## Exercise goal
The required answer is every line of the data containing the word "String".

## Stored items
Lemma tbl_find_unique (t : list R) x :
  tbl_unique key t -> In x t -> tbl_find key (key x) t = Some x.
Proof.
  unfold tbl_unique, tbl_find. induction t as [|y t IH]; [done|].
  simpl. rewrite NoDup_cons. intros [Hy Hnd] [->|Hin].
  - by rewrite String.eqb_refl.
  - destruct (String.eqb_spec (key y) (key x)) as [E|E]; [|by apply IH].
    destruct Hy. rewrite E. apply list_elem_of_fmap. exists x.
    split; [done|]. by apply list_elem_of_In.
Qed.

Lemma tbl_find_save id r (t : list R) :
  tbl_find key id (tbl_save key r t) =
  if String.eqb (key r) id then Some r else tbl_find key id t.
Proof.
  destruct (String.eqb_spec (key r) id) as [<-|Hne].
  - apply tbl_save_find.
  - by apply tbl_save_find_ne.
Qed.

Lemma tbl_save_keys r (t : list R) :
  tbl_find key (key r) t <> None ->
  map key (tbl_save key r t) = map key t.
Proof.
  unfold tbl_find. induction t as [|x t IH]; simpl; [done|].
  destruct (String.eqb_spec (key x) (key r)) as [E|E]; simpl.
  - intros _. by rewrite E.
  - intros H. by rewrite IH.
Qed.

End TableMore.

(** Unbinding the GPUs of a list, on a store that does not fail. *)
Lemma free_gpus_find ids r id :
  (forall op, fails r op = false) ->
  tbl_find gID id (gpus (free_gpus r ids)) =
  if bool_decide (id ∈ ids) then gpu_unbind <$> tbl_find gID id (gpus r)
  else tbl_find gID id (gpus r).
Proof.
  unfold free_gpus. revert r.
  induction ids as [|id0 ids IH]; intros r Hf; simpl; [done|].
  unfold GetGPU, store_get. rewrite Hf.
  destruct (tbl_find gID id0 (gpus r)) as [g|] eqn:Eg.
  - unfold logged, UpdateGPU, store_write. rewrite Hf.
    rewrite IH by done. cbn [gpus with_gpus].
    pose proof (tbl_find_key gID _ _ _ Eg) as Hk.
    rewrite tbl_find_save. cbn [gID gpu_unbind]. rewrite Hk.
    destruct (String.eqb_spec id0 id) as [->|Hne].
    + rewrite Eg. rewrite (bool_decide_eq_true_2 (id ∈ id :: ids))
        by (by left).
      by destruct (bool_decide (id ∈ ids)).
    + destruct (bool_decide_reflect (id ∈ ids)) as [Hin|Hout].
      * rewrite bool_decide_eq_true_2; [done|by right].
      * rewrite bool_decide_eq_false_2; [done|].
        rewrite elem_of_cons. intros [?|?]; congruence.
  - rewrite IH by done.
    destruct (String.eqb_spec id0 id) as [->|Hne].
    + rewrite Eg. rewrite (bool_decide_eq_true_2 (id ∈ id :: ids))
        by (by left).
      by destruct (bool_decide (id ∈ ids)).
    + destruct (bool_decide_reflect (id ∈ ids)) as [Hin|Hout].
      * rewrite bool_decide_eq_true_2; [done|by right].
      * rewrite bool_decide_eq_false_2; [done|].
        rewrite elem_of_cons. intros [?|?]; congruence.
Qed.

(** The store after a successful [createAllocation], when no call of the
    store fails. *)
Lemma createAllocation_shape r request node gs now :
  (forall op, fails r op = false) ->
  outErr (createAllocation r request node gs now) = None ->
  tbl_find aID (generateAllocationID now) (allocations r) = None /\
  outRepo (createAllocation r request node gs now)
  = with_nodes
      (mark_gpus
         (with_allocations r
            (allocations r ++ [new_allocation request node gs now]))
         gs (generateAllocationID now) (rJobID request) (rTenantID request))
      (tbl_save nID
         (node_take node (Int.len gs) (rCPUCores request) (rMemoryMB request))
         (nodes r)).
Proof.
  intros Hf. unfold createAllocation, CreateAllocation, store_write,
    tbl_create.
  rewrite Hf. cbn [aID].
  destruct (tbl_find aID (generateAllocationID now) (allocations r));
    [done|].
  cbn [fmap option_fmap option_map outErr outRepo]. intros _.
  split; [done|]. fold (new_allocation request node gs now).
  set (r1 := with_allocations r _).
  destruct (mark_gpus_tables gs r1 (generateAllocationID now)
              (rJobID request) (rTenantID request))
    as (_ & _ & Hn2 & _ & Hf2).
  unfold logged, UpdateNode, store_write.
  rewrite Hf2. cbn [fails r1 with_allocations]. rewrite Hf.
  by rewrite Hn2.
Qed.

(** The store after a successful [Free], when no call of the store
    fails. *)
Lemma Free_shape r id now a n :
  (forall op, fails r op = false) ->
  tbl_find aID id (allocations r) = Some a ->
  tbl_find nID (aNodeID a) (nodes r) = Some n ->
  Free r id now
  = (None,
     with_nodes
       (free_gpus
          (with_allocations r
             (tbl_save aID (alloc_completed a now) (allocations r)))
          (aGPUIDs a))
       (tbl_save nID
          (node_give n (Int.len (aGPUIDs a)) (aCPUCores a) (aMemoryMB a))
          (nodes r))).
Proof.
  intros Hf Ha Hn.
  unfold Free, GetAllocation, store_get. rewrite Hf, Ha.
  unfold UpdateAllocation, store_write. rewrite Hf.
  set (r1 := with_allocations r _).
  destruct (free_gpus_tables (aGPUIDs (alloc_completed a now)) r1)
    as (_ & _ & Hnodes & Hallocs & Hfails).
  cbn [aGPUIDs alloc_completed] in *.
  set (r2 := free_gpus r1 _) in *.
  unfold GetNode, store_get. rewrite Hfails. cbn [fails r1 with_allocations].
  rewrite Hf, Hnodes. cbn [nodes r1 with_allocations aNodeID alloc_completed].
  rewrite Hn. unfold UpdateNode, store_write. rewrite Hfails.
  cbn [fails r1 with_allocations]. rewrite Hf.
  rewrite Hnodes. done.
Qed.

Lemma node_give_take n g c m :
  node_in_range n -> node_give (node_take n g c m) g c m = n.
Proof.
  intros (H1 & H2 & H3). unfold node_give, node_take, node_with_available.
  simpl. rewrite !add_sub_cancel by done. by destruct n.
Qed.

## Answer to this exercise
  - by rewrite String.eqb_refl.
  - destruct (String.eqb_spec (key y) (key x)) as [E|E]; [|by apply IH].
  if String.eqb (key r) id then Some r else tbl_find key id t.
  destruct (String.eqb_spec (key r) id) as [<-|Hne].
  destruct (String.eqb_spec (key x) (key r)) as [E|E]; simpl.
    destruct (String.eqb_spec id0 id) as [->|Hne].
    destruct (String.eqb_spec id0 id) as [->|Hne].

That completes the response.